That is, quite simply, not true. I know who murdered Perrine. And those who don’t know could easily work it out if only they used their brains. All the information they need is in their possession by the time they reach the end of the story. It’s really as plain as day, but they are not capable of guessing the truth, even though there is only one logical possibility.
(To be fair, I’m not sure I would have been able to work it out either if I hadn’t been told.)
Let’s get back to Perrine, who is hanging by her neck from a tree. How thoughtless of me to leave her dangling there while I digress and rant about people’s lack of imagination.

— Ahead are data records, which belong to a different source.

(** * cpp-subprocess: the launch protocol of [subprocess::Popen]

    A shallow embedding of [src/subprocess.hpp]: the option structs, the
    [detail::Streams] descriptor set, [Popen::execute_process] (parent
    side), [detail::Child::execute_child] (child side) and the [util]
    helpers they call, over a small model of the POSIX process state
    (descriptor table, [errno], environment, and a trace of the system
    calls issued). *)

From Stdlib Require Import Ascii String.
From stdpp Require Import gmap strings list fin_maps sorting.

Local Open Scope string_scope.
Local Open Scope Z_scope.
Local Open Scope list_scope.

(** ** C++ exceptions and the ways a call can end *)

Module Cxx.

(** [errno] values the modelled calls can produce, with glibc's
    [strerror] texts. *)
Inductive errno_t :=
| ENONE | ENOENT | EINTR | EIO | EBADF | ECHILD | EAGAIN | EINVAL | EMFILE
| EACCES | EISDIR | EFAULT.

Global Instance errno_eq_dec : EqDecision errno_t.
Proof. solve_decision. Defined.

Definition strerror (e : errno_t) : string :=
  match e with
  | ENONE => "Success"
  | ENOENT => "No such file or directory"
  | EINTR => "Interrupted system call"
  | EIO => "Input/output error"
  | EBADF => "Bad file descriptor"
  | ECHILD => "No child processes"
  | EAGAIN => "Resource temporarily unavailable"
  | EINVAL => "Invalid argument"
  | EMFILE => "Too many open files"
  | EACCES => "Permission denied"
  | EISDIR => "Is a directory"
  | EFAULT => "Bad address"
  end.

(** The exception classes of the header.  Both derive from
    [std::runtime_error]; [StdException] is a plain [std::exception]
    object, which carries no message of its own. *)
Inductive exn :=
| CalledProcessError (what : string)
| OSError (what : string)
| StdException.

(** [OSError(err_msg, err_code)]: the message is
    [err_msg + " : " + std::strerror(err_code)]. *)
Definition mkOSError (err_msg : string) (err_code : errno_t) : exn :=
  OSError (err_msg +:+ " : " +:+ strerror err_code).

Definition is_OSError (e : exn) : bool :=
  match e with OSError _ => true | _ => false end.

(** An open file description, and a slot of the descriptor table
    (the description it refers to and its [FD_CLOEXEC] flag). *)
Inductive ofile :=
| Tty
| RegFile (path : string)
| PipeRd (id : nat)
| PipeWr (id : nat).

Record fdesc := FDesc { fd_file : ofile; fd_cloexec : bool }.

Global Instance ofile_eq_dec : EqDecision ofile.
Proof. solve_decision. Defined.
Global Instance fdesc_eq_dec : EqDecision fdesc.
Proof. solve_decision. Defined.

(** What the new program image sees once [execvp] has succeeded: the
    file searched for, the arguments [execvp] has read, the environment,
    and the descriptors that were not marked close-on-exec. *)
Record image := Image {
  img_file : string;
  img_argv : list string;
  img_environ : gmap string string;
  img_fds : gmap Z fdesc
}.
(** The conversion of a number to a Float32Array element and back
    ([Math.fround]): the nearest binary32 value, ties to even. *)
Definition fround (x : float) : float :=
  let a := abs x in
  if negb (a =? a)%float then x
  else if (a =? 0)%float then x
  else if (0x1.ffffffp127 <=? a)%float then (x / 0)%float
  else
    let r :=
      if (a <? 0x1p-126)%float
      then (roundToInteger (a * 0x1p149) * 0x1p-149)%float
      else let '(m, e) := frshiftexp a in
           ldshiftexp (roundToInteger (m * 0x1p24)%float)
                      (PrimInt63.sub e 24%uint63) in
    if (x <? 0)%float then (- r)%float else r.

(** [Array.from(new Float32Array(new Float32Array(a).buffer))]: what is
    read back from the blob written for [a]. *)
Definition toFloat32Array (a : list float) : list float := map fround a.

(** *** The interface types of vector-store.d.ts *)

Record Metadata : Type := mkMetadata {
  title : option jsstring;
  section : option jsstring;
  lastUpdated : jsstring;
  commitHash : option jsstring
}.

Record DocumentChunk : Type := mkDoc {
  id : option Z;
  repo : jsstring;
  filePath : jsstring;
  content : jsstring;
  embedding : list float;
  metadata : Metadata
}.

Record SearchResult : Type := mkResult {
  document : DocumentChunk;
  similarity : float
}.

Record RepoStats : Type := mkStats {
  stat_repo : jsstring;
  docCount : Z;
  stat_lastUpdated : jsstring
}.

(** *** The database of initializeDatabase *)

(** A row of [documents]. The [metadata] column holds
    [JSON.stringify(doc.metadata)] and is read through [JSON.parse], which
    gives the record back. *)
Record DocRow : Type := mkDocRow {
  row_id : Z;
  row_repo : jsstring;
  row_file_path : jsstring;
  row_content : jsstring;
  row_metadata : Metadata;
  row_last_updated : jsstring;
  row_commit_hash : jsstring
}.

Perrine might have died eventually if her would-be murderer had persisted. Even with her fingers between her neck and the rope, there wasn’t much room for breathing. Fortunately for Perrine, her killer saw that she had grabbed the noose with one hand, and this disheartened him or her. “Oh dear,” he or she must have thought. “A noose is supposed to have a neck in it and nothing else. My plan has gone dreadfully wrong.” The miscreant decided to give up and take off. Perrine later told her family that she heard footsteps a few seconds after she dropped to the ground. As she lay there choking and rubbing her wounded neck with her swollen, bruised fingers, she heard her attacker running away.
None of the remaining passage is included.